• [INFORMATION]:

(* ===== verification/Holdback.v ===== *)
(** The holdback is the escrow ([internal/market/escrow.go]): a cleared earning waits out
    its 14 days, an open hold keeps it longer, and one release entry moves it to what its
    payees have available. *)
From S2P Require Import Prelude Money Tables Postings Clock Lxc Desk Capabilities Royalties MarketTables MarketJournal Sales.
From stdpp Require Import sorting.
Open Scope Z_scope.
Open Scope i64_scope.

Implicit Types (m : Market).

(** [dueAt]: past its holdback, held by nothing, never refunded, not yet released, and
    with a share to move. *)
Definition released (m : Market) (useID : string) : bool := bool_decide (is_Some (mj_entries m !! (JournalRelease, useID))).
Definition refunded (m : Market) (useID : string) : bool := bool_decide (is_Some (mk_refunds m !! useID)).

Definition dueAt (m : Market) (now_ : Z) (e : EarningRow) : bool :=
  (er_payable e <=? now_) && (0 <? er_share e) && negb (held m (er_use e)) && negb (refunded m (er_use e)) && negb (released m (er_use e)).

(** [ORDER BY e.kind <> 'sale', e.depth]; rows that tie are in the order they were written. *)
Definition earning_before (x y : EarningRow) : Prop :=
  er_kind x = EarningSale \/ er_kind y = EarningLineage /\ er_depth x <= er_depth y.

#[export] Instance earning_before_dec : RelDecision earning_before.
Proof. intros x y. unfold earning_before. apply _. Defined.

Definition due_earnings (m : Market) (useID : string) (now_ : Z) : list EarningRow :=
  merge_sort earning_before (filter (fun e => er_use e = useID /\ dueAt m now_ e = true) (mk_earnings m)).

(** A payee's two lines of a release. *)
Definition release_lines (e : EarningRow) : list JournalPosting :=
  [mkPost (SellerHoldback (er_seller e)) (er_share e) "" (funding (er_livemode e) (er_test e));
   mkPost (SellerAvailable (er_seller e)) (-! er_share e) "" (funding (er_livemode e) (er_test e))].

Section Holdback.
Context (c : Ctx).

Definition releaseUseTx (useID : string) (now_ : Z) : MTx bool :=
  let! rows := tx_gets (fun m => due_earnings m useID now_) in
  match rows with
  | [] => tx_ret false
  | e :: _ =>
      PostJournalTx c JournalRelease useID (funding (er_livemode e) (er_test e)) now_ (mjoin (release_lines <$> rows)) ;;;
      tx_ret true
  end.

Definition hold_reason (reason : string) : option HoldReason :=
  if bool_decide (reason = "dispute"%string) then Some HoldDispute
  else if bool_decide (reason = "ip_claim"%string) then Some HoldIPClaim
  else None.

(** An earning of the use is past its holdback, or was released. *)
Definition out_of_holdback (m : Market) (useID : string) (now_ : Z) : bool :=
  existsb (fun e => bool_decide (er_use e = useID) && (er_payable e <=? now_)) (mk_earnings m) || released m useID.

Definition OpenHold (useID reason openedBy : string) (now_ : Z) : MTx string :=
  match hold_reason reason with
  | None => tx_fail ErrInvalid
  | Some why =>
      tx_guard (negb (bool_decide (openedBy = EmptyString))) ErrInvalid ;;;
      let! id := new_id c "mhd_" in
      let! use := tx_gets (fun m => mk_uses m !! useID) in
      match use with
      | None => tx_fail ErrNotFound
      | Some _ =>
          let! out := tx_gets (fun m => out_of_holdback m useID now_) in
          tx_guard (negb out) ErrOutOfHoldback ;;;
          let! taken := tx_gets (fun m => mk_holds m !! id) in
          constraint (bool_decide (taken = None)) ;;;
          tx_modify (fun m => with_mk_holds (<[id := mkHold useID why openedBy now_ None ""]> (mk_holds m)) m) ;;;
          tx_ret id
      end
  end.

Definition ReleaseHold (holdID decision : string) (now_ : Z) : MTx HoldRow :=
  tx_guard (negb (bool_decide (decision = EmptyString))) ErrInvalid ;;;
  let! row := tx_gets (fun m => mk_holds m !! holdID) in
  match row with
  | None => tx_fail ErrNotFound
  | Some h =>
      tx_guard (bool_decide (hd_released h = None)) ErrInvalid ;;;
      let h' := mkHold (hd_use h) (hd_reason h) (hd_by h) (hd_at h) (Some now_) decision in
      tx_modify (fun m => with_mk_holds (<[holdID := h']> (mk_holds m)) m) ;;;
      let! _ := releaseUseTx (hd_use h) now_ in
      tx_ret h'
  end.

(** ** The release job *)

(** Each use with an earning due, and the earliest of their instants. *)
Definition due_uses (m : Market) (now_ : Z) : gmap string Z :=
  foldr (fun e acc => if dueAt m now_ e
                      then <[er_use e := match acc !! er_use e with Some t => Z.min t (er_payable e) | None => er_payable e end]> acc
                      else acc) ∅ (mk_earnings m).

(** [ORDER BY min(e.payable_at), e.use_id]. *)
Definition due_before (x y : string * Z) : Prop := x.2 < y.2 \/ x.2 = y.2 /\ String.le x.1 y.1.

#[export] Instance due_before_dec : RelDecision due_before.
Proof. intros x y. unfold due_before. apply _. Defined.

Definition release_batch : nat := 500.

Definition due_batch (m : Market) (now_ : Z) : list string :=
  take release_batch (fst <$> merge_sort due_before (map_to_list (due_uses m now_))).

(** One pass over a batch, each use in a transaction of its own. *)
Fixpoint release_each (now_ : Z) (ids : list string) (n : nat) m : (nat * option MarketErr) * Market :=
  match ids with
  | [] => ((n, None), m)
  | id :: ids =>
      match market_committed (releaseUseTx id now_) m with
      | Ok (ok, m') => release_each now_ ids (if ok then S n else n) m'
      | Err e => ((n, Some e), m)
      end
  end.

(** The loop of [ReleaseDue]; [fuel] bounds its rounds ([release_fuel] is enough). *)
Fixpoint release_rounds (fuel : nat) (now_ : Z) (n : nat) m : (nat * option MarketErr) * Market :=
  match fuel with
  | O => ((n, None), m)
  | S fuel =>
      let due := due_batch m now_ in
      let '((k, err), m') := release_each now_ due 0 m in
      match err with
      | Some e => (((n + k)%nat, Some e), m')
      | None => if (length due <? release_batch)%nat || (k =? 0)%nat then (((n + k)%nat, None), m')
                else release_rounds fuel now_ (n + k) m'
      end
  end.

Definition release_fuel (m : Market) (now_ : Z) : nat := S (size (due_uses m now_)).

Definition ReleaseDue (now_ : Z) m : (nat * option MarketErr) * Market :=
  release_rounds (release_fuel m now_) now_ 0 m.
End Holdback.
Lemma earn_royalties_ok useID invoice paidAt lm l : forall m ps m',
  earn_royalties useID invoice paidAt lm l m = Ok (ps, m') ->
  exists es, m' = with_mk_earnings (mk_earnings m ++ es) m /\ ps = earning_line <$> es /\
    Forall (earning_of useID (paidAt + Holdback)) es /\ er_share <$> es = ry_amount <$> l /\ er_seller <$> es = ry_payee <$> l /\
    Forall (fun e => er_kind e = EarningLineage /\ er_gross e = 0 /\ er_fee e = 0 /\ er_livemode e = lm) es /\
    es = (fun r => mkEarning useID (ry_payee r) EarningLineage (ry_edgeID r) (ry_depth r) 0 (ry_amount r) 0 invoice paidAt (paidAt + Holdback) lm
                     (test_workspace m (ry_payee r))) <$> l.
Proof.
  induction l as [|r l IH]; intros m ps m' H; cbn [earn_royalties] in H.
  - apply tx_ret_ok in H as [-> ->]. exists []. rewrite app_nil_r. destruct m. by split_and!.
  - apply tx_bind_ok in H as (p & m1 & H1 & H). apply earn_ok in H1 as (e & -> & -> & He & E1 & E2 & E3 & E4 & E5 & E6 & _ & EX).
    apply tx_bind_ok in H as (qs & m2 & H2 & H). apply tx_ret_ok in H as [-> ->].
    apply IH in H2 as (es & -> & -> & Hes & E7 & E8 & E9 & E10). exists (e :: es). split_and!.
    + cbn. rewrite <- app_assoc. by destruct m.
    + done.
    + by constructor.
    + csimpl. by rewrite E2, E7.
    + csimpl. by rewrite E1, E8.
    + by constructor.
    + rewrite fmap_cons. by f_equal.
Qed.

Lemma earning_line_posts fb ws f e : 0 <= er_share e <= max_i64 ->
  posts fb (SellerHoldback ws) f [earning_line e] = - part (bool_decide (er_seller e = ws) && funded f e) (er_share e) /\
  posts fb (SellerAvailable ws) f [earning_line e] = 0.
Proof.
  intros He. unfold earning_line.
  destruct (posts_seller fb ws f (er_seller e) (-! er_share e) (funding (er_livemode e) (er_test e))) as (-> & _ & _ & ->).
  rewrite !funding_named, !part_funded, wrap64_id by (i64_ranges; lia). split; [|done]. destruct (bool_decide _ && _); cbn [part]; lia.
Qed.

Lemma earning_lines_posts fb ws f u pay es : Forall (earning_of u pay) es ->
  posts fb (SellerHoldback ws) f (earning_line <$> es) = - esum es ws (funded f) /\
  posts fb (SellerAvailable ws) f (earning_line <$> es) = 0.
Proof.
  induction 1 as [|e es (_ & _ & He) _ [IH1 IH2]]; [done|]. rewrite fmap_cons, (posts_cons fb (SellerHoldback ws)), (posts_cons fb (SellerAvailable ws)), IH1, IH2, esum_cons.
  destruct (earning_line_posts fb ws f e He) as [-> ->]. lia.
Qed.
Lemma reachable_wfKeys fmt db : Server.reachable fmt db → wfKeys db.
Proof.
  induction 1 as [|db req _ IH].
  - split; simpl; try done; intros *; by rewrite lookup_empty.
  - unfold Server.serve. by apply (keeps_run wfKeys); [apply route_keeps_wfKeys|].
Qed.

(** The sequences never go back. *)
Lemma route_keeps_sequences (n m : Z) fmt req :
  keeps (λ db, (n ≤ User_id_seq db)%Z ∧ (m ≤ Post_id_seq db)%Z) (Server.route fmt req).
Proof.
  destruct req; simpl;
    unfold Server.post_users, Server.get_users, Server.get_users_id,
      Server.put_users_id, Server.delete_users_id, Server.post_posts,
      Server.get_posts, Server.get_posts_id, Server.put_posts_id,
      Server.delete_posts_id, send;
    repeat keeps_step.
  all: unfold user_create, user_findMany, user_findUnique, user_update, user_delete,
    post_create, post_findMany, post_findUnique, post_update, post_delete,
    known, unknown, invalid; repeat case_match; simplify_eq/=; try done; lia.
Qed.

Lemma serveAll_sequences fmt reqs db :
  (User_id_seq db ≤ User_id_seq (Server.serveAll fmt db reqs))%Z ∧
  (Post_id_seq db ≤ Post_id_seq (Server.serveAll fmt db reqs))%Z.
Proof.
  revert db. induction reqs as [|req reqs IH]; intros db; [done|].
  unfold Server.serveAll. simpl. fold (Server.serveAll fmt (Server.serve fmt db req).2 reqs).
  destruct (IH (Server.serve fmt db req).2) as [Hu Hp].
  assert ((User_id_seq db ≤ User_id_seq (Server.serve fmt db req).2)%Z ∧
          (Post_id_seq db ≤ Post_id_seq (Server.serve fmt db req).2)%Z) as [Hu' Hp'].
  { unfold Server.serve.
    apply (keeps_run (λ d, (User_id_seq db ≤ User_id_seq d)%Z ∧
                           (Post_id_seq db ≤ Post_id_seq d)%Z));
      [apply route_keeps_sequences|done]. }
  lia.
Qed.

• [WHAT THE TASK REQUIRES]: Repeat exactly, and only, the lines from the one containing "apply (keeps_run (λ" through the last line above.

• [OUTPUT]:
    apply (keeps_run (λ d, (User_id_seq db ≤ User_id_seq d)%Z ∧
                           (Post_id_seq db ≤ Post_id_seq d)%Z));
      [apply route_keeps_sequences|done]. }
  lia.
Qed.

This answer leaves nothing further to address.